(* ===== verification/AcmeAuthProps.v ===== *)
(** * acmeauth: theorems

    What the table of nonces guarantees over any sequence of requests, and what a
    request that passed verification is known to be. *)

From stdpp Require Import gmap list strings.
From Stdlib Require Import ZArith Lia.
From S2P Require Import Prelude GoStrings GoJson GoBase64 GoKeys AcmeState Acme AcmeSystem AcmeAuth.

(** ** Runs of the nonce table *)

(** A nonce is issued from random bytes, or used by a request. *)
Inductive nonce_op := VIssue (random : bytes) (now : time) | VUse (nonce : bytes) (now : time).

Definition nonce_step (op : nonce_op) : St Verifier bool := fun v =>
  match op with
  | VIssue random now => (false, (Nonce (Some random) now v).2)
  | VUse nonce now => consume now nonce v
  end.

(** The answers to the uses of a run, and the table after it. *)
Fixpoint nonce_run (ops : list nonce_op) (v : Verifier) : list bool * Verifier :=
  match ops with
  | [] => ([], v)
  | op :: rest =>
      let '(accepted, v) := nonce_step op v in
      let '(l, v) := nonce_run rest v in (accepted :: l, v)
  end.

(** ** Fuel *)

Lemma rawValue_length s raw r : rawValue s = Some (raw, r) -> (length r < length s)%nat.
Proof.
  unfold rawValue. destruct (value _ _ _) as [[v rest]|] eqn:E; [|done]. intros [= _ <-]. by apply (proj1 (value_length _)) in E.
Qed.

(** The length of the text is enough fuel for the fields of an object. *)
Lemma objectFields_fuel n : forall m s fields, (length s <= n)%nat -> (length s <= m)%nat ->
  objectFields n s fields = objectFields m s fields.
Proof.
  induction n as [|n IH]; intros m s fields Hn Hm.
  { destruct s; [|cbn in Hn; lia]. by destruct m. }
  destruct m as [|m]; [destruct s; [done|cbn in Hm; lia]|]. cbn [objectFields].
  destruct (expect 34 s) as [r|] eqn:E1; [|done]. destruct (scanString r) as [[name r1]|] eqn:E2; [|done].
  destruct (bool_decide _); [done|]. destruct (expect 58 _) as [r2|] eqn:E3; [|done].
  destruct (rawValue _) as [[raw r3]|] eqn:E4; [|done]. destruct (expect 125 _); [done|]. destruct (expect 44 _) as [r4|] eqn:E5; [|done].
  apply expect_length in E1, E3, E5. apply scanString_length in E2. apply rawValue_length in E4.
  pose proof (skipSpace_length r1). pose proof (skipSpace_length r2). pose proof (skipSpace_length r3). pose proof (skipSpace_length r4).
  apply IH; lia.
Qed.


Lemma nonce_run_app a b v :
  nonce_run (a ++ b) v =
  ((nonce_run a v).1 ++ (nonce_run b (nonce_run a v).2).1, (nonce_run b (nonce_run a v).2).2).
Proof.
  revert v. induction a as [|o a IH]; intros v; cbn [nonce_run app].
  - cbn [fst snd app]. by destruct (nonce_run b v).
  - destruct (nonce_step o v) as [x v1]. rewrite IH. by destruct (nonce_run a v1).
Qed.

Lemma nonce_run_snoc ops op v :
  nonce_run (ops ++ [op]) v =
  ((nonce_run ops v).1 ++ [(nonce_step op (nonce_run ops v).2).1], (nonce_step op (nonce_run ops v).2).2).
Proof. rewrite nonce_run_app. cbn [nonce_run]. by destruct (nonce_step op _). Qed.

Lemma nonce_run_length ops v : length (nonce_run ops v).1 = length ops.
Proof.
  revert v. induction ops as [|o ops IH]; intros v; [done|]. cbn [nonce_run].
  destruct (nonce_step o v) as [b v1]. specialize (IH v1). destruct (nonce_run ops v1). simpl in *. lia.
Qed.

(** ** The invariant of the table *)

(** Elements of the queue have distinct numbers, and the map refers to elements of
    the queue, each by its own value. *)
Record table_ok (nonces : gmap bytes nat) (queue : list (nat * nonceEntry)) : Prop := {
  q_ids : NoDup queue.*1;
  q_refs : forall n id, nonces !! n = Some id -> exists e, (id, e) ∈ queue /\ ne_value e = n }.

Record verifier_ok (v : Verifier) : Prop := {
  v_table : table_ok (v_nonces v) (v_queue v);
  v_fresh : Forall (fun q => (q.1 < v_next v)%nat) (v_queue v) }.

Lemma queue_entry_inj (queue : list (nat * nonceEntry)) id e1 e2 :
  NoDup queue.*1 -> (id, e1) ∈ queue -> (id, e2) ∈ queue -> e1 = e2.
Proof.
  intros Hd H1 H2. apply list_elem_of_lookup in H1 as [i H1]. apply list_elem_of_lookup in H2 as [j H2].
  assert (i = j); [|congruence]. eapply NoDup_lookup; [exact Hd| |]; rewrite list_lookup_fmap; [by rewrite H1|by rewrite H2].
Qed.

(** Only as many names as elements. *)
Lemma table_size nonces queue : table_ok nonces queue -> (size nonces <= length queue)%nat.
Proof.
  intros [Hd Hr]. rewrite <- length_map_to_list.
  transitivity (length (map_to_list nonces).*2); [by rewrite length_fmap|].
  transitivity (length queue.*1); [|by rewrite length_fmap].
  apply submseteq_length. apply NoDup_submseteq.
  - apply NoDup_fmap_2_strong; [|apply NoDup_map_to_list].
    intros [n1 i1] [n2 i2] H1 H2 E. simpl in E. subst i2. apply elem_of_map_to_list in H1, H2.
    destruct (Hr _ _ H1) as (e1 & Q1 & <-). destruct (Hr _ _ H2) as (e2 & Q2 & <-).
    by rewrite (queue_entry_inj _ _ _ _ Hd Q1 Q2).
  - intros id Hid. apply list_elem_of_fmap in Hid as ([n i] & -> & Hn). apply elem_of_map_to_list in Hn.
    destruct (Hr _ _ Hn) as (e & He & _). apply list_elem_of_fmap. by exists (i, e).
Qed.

::::::::::

### TASK INSTRUCTIONS
Collect the complete line wherever the string "elements" appears in the records.

### TASK SOLUTION
(** Elements of the queue have distinct numbers, and the map refers to elements of
(** Only as many names as elements. *)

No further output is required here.